Nicht nur im Herbst schmecken knusprige Flammkuchen. Isa und Julia von http://www.zuckerjagdwurst.com haben tolle Rezepte, die das ganze Jahr über köstlich schmecken.

Flammkuchen mit karamellisierten Apfelscheiben

Zutaten für 1 Portion

Für den Boden

250 g Mehl

100 ml warmes Wasser

2 TL Öl

1 Prise Salz

Für die Creme

400 g Sojaquark

150 g veganer Frischkäse

200 g Seidentofu

1 TL Knoblauchpulver

1 EL Apfelessig

1 Zitrone (Saft)

Salz

Pfeffer

Außerdem

3 Äpfel

2–3 EL vegane Butter (z.B. Alsan)

2 EL Agavendicksaft

2 EL brauner Zucker

2 EL Zimt

Zubereitung:

1. In einer großen Schüssel alle Zutaten vermischen und gut durchknetet. Da keine Hefe für den Teig verwendet wird,
kann dieser direkt weiterverarbeiten werden. Den Teig in 4 gleich große Stücke zerteilen und auf einer glatten, bemehlten Fläche ausrollen.

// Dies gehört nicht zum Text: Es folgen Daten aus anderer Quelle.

(* ===== verification/Sessions.v ===== *)
(** * Sessions and workspaces

    src/kernel/src/palaces/gen_store/: the tables of sessions (sessions.rs,
    helpers.rs), of workspaces (workspaces.rs), of kept sub-agent sessions and the
    versions of the schema (mod.rs), the self-model and its history (manas.rs);
    and the HTTP handlers of workspaces (dui_gateway/workspaces.rs).  A table is
    the list of its rows; a statement that would break a key of a table fails, a
    transaction that fails leaves the database alone, and references between
    tables are checked where SQLite checks them.  Of serde_json the decoder and the
    printer, and of SQLite the order among equal keys, are arguments. *)

From Stdlib Require Import Sorted Ascii.
From stdpp Require Import sorting.
From S2P Require Import Prelude Update RString Float Json Path Files Mind Principles Seeds Zuowang.
From S2P Require Gateway Rin Graph Compaction.
Local Open Scope string_scope.
Local Open Scope update_scope.
#[local] Arguments String.append !_ _ : simpl nomatch.

(** ** The tables *)

Record Session := {
  s_id : string;
  s_messages : string;
  s_updated_at : Z;
  s_title : option string;
  s_hashes : string;
  s_archived : Z;
  s_cwd : string;
  s_workspace : option string
}.

Record Workspace := {
  w_id : string;
  w_cwd : string;
  w_name : string;
  w_description : string;
  w_tags : string;
  w_archived : Z;
  w_created_at : Z;
  w_updated_at : Z
}.

Record SubagentSession := {
  ss_id : string;
  ss_messages : string;
  ss_type : string;
  ss_created_at : Z;
  ss_last_used : Z
}.

Record Database := {
  sessions : list Session;
  workspaces : list Workspace;
  seeds : SeedTable;
  principles : list PrincipleRow;
  subagents : list SubagentSession
}.

Definition Session_eta (s : Session) : Session :=
  {| s_id := s_id s; s_messages := s_messages s; s_updated_at := s_updated_at s; s_title := s_title s; s_hashes := s_hashes s;
     s_archived := s_archived s; s_cwd := s_cwd s; s_workspace := s_workspace s |}.
#[export] Instance set_s_messages : Setter s_messages. Proof. derive_setter Session_eta. Defined.
#[export] Instance set_s_updated_at : Setter s_updated_at. Proof. derive_setter Session_eta. Defined.
#[export] Instance set_s_title : Setter s_title. Proof. derive_setter Session_eta. Defined.
#[export] Instance set_s_hashes : Setter s_hashes. Proof. derive_setter Session_eta. Defined.
#[export] Instance set_s_archived : Setter s_archived. Proof. derive_setter Session_eta. Defined.
#[export] Instance set_s_workspace : Setter s_workspace. Proof. derive_setter Session_eta. Defined.

Definition Workspace_eta (w : Workspace) : Workspace :=
  {| w_id := w_id w; w_cwd := w_cwd w; w_name := w_name w; w_description := w_description w; w_tags := w_tags w;
     w_archived := w_archived w; w_created_at := w_created_at w; w_updated_at := w_updated_at w |}.
#[export] Instance set_w_id : Setter w_id. Proof. derive_setter Workspace_eta. Defined.
#[export] Instance set_w_cwd : Setter w_cwd. Proof. derive_setter Workspace_eta. Defined.
#[export] Instance set_w_name : Setter w_name. Proof. derive_setter Workspace_eta. Defined.
#[export] Instance set_w_description : Setter w_description. Proof. derive_setter Workspace_eta. Defined.
#[export] Instance set_w_tags : Setter w_tags. Proof. derive_setter Workspace_eta. Defined.
#[export] Instance set_w_archived : Setter w_archived. Proof. derive_setter Workspace_eta. Defined.
#[export] Instance set_w_updated_at : Setter w_updated_at. Proof. derive_setter Workspace_eta. Defined.

Definition Database_eta (d : Database) : Database :=
  {| sessions := sessions d; workspaces := workspaces d; seeds := seeds d; principles := principles d; subagents := subagents d |}.
#[export] Instance set_sessions : Setter sessions. Proof. derive_setter Database_eta. Defined.
#[export] Instance set_workspaces : Setter workspaces. Proof. derive_setter Database_eta. Defined.
#[export] Instance set_seeds : Setter seeds. Proof. derive_setter Database_eta. Defined.
#[export] Instance set_principles : Setter principles. Proof. derive_setter Database_eta. Defined.
#[export] Instance set_subagents : Setter subagents. Proof. derive_setter Database_eta. Defined.

Definition empty_database : Database :=
  {| sessions := []; workspaces := []; seeds := {| rows := []; fts := [] |}; principles := []; subagents := [] |}.

(** [UPDATE ... SET f WHERE p], and the rows it counts. *)
Definition update_where {A} (p : A -> bool) (f : A -> A) (l : list A) : list A := map (fun x => if p x then f x else x) l.
Definition delete_where {A} (p : A -> bool) (l : list A) : list A := List.filter (fun x => negb (p x)) l.
Definition changed {A} (p : A -> bool) (l : list A) : nat := length (List.filter p l).

Definition id_is (id : string) (s : Session) : bool := String.eqb (s_id s) id.
Definition ws_is (id : string) (w : Workspace) : bool := String.eqb (w_id w) id.
Definition cwd_is (cwd : string) (w : Workspace) : bool := String.eqb (w_cwd w) cwd.
(** [workspace_id = id] holds of no [NULL]. *)
Definition belongs_to (id : string) (s : Session) : bool := match s_workspace s with Some w => String.eqb w id | None => false end.

Definition Outcome (A : Type) : Type := result StoreError A * Database.

(** ** Sessions *)

Definition new_session (id messages : string) (now : Z) : Session :=
  {| s_id := id; s_messages := messages; s_updated_at := now; s_title := None; s_hashes := "[]"; s_archived := 0; s_cwd := "";
     s_workspace := None |}.

Definition set_session (f : Session -> Session) (id : string) (d : Database) : Database :=
  d <| sessions ::= update_where (id_is id) f |>.

Definition save_session (now : Z) (id messages_json : string) (d : Database) : Outcome unit :=
  (Ok tt,
   if existsb (id_is id) (sessions d) then set_session (fun s => s <| s_messages := messages_json |> <| s_updated_at := now |>) id d
   else d <| sessions ::= fun l => (l ++ [new_session id messages_json now])%list |>).

(** A row whose identifier is taken is ignored; a workspace that does not exist
    is an error. *)
Definition create_session (now : Z) (id title cwd workspace_id : string) (d : Database) : Outcome unit :=
  let pid := if is_empty_str workspace_id then None else Some workspace_id in
  if existsb (id_is id) (sessions d) then (Ok tt, d)
  else if match pid with Some w => existsb (ws_is w) (workspaces d) | None => true end then
    (Ok tt, d <| sessions ::= fun l => (l ++ [{| s_id := id; s_messages := "[]"; s_updated_at := now; s_title := Some title; s_hashes := "[]";
                                                s_archived := 0; s_cwd := cwd; s_workspace := pid |}])%list |>)
  else (Err ConstraintViolation, d).

Definition find_session (id : string) (d : Database) : option Session := List.find (id_is id) (sessions d).
Definition load_session (id : string) (d : Database) : option string := option_map s_messages (find_session id d).
Definition session_workspace_id (id : string) (d : Database) : option string := find_session id d ≫= s_workspace.
Definition session_cwd (id : string) (d : Database) : option string :=
  match find_session id d with Some s => if is_empty_str (s_cwd s) then None else Some (s_cwd s) | None => None end.

Definition archive_session (id : string) : Database -> Database := set_session (fun s => s <| s_archived := 1%Z |>) id.
Definition unarchive_session (id : string) : Database -> Database := set_session (fun s => s <| s_archived := 0%Z |>) id.
Definition rename_session (now : Z) (id title : string) : Database -> Database :=
  set_session (fun s => s <| s_title := Some title |> <| s_updated_at := now |>) id.

Definition session_scoped (id : string) (r : PrincipleRow) : bool := String.eqb (row_session r) id && String.eqb (row_scope r) "session".
Definition delete_session (id : string) (d : Database) : Database :=
  d <| principles ::= delete_where (session_scoped id) |> <| sessions ::= delete_where (id_is id) |>.
Definition delete_sessions (ids : list string) (d : Database) : Database := foldl (fun d id => delete_session id d) d ids.

Section Decoding.
Context (from_str : string -> option Value) (to_string : Value -> string).

(** [from_str::<Vec<Value>>]. *)
Definition values_of (json : string) : list Value := match from_str json with Some (Arr l) => l | _ => [] end.

Definition decode_u64s (v : Value) : option (gset Z) :=
  match v with
  | Arr l => list_to_set <$> mapM (fun x => n ← as_u64 x; if (n <? 2 ^ 64)%Z then Some n else None) l
  | _ => None
  end.

Definition load_session_history (decode : Value -> option (list Compaction.HistoryEntry)) (id : string) (d : Database) : list Compaction.HistoryEntry :=
  default [] (json ← load_session id d; v ← from_str json; decode v).

Definition load_distilled_hashes (id : string) (d : Database) : gset Z :=
  match find_session id d with Some s => default ∅ (v ← from_str (s_hashes s); decode_u64s v) | None => ∅ end.

(** The order in which a set is iterated. *)
Context (set_iter : gset Z -> list Z).
Definition save_distilled_hashes (id : string) (hashes : gset Z) (d : Database) : Database :=
  set_session (fun s => s <| s_hashes := to_string (Arr (map (fun n => Num (PosInt n)) (set_iter hashes))) |>) id d.

(** *** The list of sessions *)

Definition field_is (k s : string) (m : Value) : bool := bool_decide ((get m k ≫= as_str) = Some s).
Definition parse_session_meta (messages_json : string) : option string * nat * bool :=
  let arr := values_of messages_json in
  let title := option_map Rin.truncate_title (m ← List.find (field_is "role" "user") arr; get m "content" ≫= as_str) in
  let message_count := length (List.filter (fun m => negb (field_is "role" "tool_call" m)) arr) in
  let has_error := match last arr with
                   | Some m => field_is "status" "error" m || field_is "status" "running" m || bool_decide (is_Some (get m "error"))
                   | None => false
                   end in
  (title, message_count, has_error).

Definition workspace_name (d : Database) (s : Session) : string :=
  default "" (option_map w_name (w ← s_workspace s; List.find (ws_is w) (workspaces d))).

Definition session_json (d : Database) (s : Session) : Value :=
  let '(derived_title, message_count, has_error) := parse_session_meta (s_messages s) in
  let stored := t ← s_title s; if is_empty_str t then None else Some t in
  let title := default (s_id s) (match stored with Some t => Some t | None => derived_title end) in
  Obj [("archived", Bool (negb (s_archived s =? 0)%Z)); ("cwd", Str (s_cwd s)); ("hasError", Bool has_error); ("id", Str (s_id s));
       ("messageCount", int_json (Z.of_nat message_count)); ("title", Str title); ("updatedAt", int_json (s_updated_at s));
       ("workspaceId", match s_workspace s with Some w => Str w | None => Null end); ("workspaceName", Str (workspace_name d s))].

2. Für die Creme alle Zutaten miteinander verrühren und mit Salz und Pfeffer abschmecken. Die Creme nun gleichmäßig auf dem Flammkuchen-Boden verteilen, ruhig als dickere Schicht.

3. Die Äpfel waschen und in dünne Streifen schneiden.

4. Eine große Pfanne nehmen und ein bisschen vegane Butter darin erhitzen. Dann die Apfelscheiben in die Pfanne geben und für etwa 2–3 Min. anschwitzen. Nun einen großen Schuss Agavendicksaft hinzugeben sowie 2 EL braunen Zucker.

5. Einmal gut schwenken. Jetzt kommt noch der Zimt dazu, alles für weitere 2–3 Min. in der Pfanne karamellisieren lassen. So lange, bis die Apfelscheiben noch einen leichten Biss haben.

6. Den Flammkuchen damit belegen und alles bei 180 °C für 10–15 Min. backen.